▸ Records for this exercise:
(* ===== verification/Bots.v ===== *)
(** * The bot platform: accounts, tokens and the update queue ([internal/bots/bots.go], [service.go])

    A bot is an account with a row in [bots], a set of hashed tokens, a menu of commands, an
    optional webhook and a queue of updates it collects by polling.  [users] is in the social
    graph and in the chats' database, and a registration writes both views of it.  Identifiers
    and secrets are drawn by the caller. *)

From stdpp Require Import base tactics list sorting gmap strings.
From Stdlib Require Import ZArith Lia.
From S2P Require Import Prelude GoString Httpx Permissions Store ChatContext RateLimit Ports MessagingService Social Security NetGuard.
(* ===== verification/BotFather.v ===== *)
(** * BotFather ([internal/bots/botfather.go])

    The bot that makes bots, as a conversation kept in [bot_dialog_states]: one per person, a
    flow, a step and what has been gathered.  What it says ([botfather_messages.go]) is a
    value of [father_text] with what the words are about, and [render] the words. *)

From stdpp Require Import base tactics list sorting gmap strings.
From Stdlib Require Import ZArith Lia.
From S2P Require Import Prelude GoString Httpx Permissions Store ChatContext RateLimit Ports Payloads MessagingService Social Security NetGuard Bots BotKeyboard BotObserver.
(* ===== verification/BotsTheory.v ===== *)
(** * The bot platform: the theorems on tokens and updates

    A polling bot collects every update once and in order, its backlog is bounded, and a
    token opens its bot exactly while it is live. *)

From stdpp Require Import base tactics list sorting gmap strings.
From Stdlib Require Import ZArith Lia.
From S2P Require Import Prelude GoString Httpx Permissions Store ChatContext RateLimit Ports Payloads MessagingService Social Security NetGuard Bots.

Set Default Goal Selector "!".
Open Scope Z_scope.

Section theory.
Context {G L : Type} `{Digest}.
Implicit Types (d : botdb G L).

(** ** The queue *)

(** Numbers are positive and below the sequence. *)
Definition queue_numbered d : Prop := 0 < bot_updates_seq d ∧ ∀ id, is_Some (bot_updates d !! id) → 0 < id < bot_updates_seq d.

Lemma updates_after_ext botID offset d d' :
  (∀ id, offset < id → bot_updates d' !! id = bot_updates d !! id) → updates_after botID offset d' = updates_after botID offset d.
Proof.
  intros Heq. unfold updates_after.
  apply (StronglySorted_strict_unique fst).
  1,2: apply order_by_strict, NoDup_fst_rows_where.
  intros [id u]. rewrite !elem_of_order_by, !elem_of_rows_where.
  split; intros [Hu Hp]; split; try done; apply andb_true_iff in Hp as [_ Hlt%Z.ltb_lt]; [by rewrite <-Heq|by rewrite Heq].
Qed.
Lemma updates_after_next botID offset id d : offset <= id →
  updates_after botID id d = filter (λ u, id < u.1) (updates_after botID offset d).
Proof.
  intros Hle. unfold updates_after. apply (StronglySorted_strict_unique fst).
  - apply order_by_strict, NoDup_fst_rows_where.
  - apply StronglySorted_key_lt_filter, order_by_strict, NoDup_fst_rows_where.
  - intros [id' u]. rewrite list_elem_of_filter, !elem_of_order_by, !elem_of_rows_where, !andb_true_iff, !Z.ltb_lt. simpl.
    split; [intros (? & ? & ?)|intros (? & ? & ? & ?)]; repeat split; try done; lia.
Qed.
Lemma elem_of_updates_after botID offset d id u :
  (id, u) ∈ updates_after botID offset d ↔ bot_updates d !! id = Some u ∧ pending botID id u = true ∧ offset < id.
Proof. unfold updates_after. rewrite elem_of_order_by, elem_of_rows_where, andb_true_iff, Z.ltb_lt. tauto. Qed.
==
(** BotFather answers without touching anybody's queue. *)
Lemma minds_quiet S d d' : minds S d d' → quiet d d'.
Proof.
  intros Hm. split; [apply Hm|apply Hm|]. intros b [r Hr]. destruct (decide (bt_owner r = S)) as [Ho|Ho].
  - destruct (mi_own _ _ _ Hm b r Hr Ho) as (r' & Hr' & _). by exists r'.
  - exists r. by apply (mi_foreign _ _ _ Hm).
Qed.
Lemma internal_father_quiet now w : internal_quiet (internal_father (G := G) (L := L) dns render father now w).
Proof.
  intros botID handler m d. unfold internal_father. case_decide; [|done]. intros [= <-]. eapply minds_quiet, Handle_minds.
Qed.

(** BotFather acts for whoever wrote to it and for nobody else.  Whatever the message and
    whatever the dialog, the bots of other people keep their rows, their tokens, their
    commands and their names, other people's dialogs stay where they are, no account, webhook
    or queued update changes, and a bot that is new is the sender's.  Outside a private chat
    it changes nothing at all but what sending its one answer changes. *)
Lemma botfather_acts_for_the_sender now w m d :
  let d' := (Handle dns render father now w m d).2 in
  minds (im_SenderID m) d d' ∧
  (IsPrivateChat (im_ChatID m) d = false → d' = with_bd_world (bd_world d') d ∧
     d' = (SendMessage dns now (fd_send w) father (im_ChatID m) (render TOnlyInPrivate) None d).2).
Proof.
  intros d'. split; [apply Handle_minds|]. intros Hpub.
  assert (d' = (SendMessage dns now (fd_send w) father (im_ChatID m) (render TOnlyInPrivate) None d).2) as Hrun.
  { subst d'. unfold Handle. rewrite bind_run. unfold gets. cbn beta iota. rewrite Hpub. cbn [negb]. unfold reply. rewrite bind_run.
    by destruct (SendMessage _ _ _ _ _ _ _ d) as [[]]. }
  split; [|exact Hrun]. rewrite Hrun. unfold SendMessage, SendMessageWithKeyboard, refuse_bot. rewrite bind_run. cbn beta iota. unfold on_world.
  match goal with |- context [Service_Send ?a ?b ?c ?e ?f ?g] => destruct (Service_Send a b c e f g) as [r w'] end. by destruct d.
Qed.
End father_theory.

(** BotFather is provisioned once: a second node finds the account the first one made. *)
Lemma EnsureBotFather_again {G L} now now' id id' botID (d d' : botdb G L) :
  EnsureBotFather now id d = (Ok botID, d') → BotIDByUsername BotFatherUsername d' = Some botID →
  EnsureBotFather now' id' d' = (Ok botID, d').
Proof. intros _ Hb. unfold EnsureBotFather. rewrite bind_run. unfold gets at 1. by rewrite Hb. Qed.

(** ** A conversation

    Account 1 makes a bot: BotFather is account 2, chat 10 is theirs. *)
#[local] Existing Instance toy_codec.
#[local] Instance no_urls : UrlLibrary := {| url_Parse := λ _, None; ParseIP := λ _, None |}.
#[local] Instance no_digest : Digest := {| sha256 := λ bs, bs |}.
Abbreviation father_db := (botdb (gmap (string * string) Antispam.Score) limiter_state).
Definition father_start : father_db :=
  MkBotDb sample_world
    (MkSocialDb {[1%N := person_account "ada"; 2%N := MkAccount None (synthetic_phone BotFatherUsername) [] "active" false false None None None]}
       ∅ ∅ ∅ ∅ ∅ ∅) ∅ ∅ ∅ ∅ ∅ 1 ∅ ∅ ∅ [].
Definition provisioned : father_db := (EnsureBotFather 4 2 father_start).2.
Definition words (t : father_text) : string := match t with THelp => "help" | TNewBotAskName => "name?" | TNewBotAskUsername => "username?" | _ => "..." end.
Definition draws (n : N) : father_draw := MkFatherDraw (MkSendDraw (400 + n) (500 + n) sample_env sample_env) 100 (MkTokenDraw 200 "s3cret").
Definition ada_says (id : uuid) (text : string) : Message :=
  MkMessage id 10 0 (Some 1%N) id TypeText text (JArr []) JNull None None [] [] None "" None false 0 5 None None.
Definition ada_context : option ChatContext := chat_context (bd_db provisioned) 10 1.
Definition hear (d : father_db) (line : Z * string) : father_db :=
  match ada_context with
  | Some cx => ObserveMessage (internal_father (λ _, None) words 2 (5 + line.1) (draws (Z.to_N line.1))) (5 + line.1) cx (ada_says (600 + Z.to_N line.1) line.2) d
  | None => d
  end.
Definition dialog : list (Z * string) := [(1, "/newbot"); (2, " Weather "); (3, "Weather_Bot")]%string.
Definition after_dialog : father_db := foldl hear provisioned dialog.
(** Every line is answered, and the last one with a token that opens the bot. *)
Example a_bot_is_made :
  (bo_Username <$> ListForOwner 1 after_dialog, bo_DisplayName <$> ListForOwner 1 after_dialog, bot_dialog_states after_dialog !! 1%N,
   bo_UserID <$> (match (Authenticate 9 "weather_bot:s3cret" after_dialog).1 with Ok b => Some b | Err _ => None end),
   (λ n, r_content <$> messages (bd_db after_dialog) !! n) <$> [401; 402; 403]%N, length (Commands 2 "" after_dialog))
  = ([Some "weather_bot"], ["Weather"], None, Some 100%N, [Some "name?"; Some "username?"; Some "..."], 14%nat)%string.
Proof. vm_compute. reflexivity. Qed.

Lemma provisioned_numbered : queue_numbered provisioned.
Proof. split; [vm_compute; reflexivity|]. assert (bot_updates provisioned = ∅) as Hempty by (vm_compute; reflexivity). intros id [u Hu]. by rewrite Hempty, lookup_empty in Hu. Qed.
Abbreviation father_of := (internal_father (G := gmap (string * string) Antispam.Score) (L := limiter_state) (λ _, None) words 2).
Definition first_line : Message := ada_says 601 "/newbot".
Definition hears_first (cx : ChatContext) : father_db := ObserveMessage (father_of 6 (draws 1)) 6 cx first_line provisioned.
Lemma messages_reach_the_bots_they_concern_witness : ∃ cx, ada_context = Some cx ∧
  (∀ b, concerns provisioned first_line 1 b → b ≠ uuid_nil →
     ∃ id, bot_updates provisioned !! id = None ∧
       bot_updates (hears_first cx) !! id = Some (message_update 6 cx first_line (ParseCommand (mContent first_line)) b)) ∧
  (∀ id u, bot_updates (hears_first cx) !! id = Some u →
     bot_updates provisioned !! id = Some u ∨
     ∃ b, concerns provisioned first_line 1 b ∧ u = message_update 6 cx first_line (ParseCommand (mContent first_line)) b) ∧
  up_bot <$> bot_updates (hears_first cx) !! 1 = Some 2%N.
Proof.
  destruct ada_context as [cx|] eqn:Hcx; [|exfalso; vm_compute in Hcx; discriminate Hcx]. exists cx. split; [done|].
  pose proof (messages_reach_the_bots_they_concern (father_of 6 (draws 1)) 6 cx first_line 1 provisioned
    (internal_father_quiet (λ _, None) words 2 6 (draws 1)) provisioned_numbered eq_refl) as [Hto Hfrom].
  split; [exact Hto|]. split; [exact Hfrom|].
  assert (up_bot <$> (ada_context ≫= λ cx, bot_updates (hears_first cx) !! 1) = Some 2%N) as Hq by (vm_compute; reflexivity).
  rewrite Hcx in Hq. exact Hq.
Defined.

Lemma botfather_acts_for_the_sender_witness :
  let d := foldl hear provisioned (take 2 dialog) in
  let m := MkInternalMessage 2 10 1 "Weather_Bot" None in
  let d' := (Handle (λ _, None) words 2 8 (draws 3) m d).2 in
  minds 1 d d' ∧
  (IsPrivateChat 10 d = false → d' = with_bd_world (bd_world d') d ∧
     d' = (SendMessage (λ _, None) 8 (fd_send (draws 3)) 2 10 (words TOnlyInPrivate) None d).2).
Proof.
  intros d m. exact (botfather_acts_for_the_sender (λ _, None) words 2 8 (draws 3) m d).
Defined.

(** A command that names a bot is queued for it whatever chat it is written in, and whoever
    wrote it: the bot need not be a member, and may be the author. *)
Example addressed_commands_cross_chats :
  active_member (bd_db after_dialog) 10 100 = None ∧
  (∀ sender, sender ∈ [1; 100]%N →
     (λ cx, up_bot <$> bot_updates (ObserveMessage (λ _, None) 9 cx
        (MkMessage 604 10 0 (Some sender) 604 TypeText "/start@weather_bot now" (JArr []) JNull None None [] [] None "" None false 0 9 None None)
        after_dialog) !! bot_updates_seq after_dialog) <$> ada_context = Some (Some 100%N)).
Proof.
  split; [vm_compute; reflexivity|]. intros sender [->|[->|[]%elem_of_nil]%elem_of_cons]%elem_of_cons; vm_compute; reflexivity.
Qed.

▸ Problem to work on: Return each line in the records that holds the string "iota".

▸ Result for this task:
  { subst d'. unfold Handle. rewrite bind_run. unfold gets. cbn beta iota. rewrite Hpub. cbn [negb]. unfold reply. rewrite bind_run.
  split; [|exact Hrun]. rewrite Hrun. unfold SendMessage, SendMessageWithKeyboard, refuse_bot. rewrite bind_run. cbn beta iota. unfold on_world.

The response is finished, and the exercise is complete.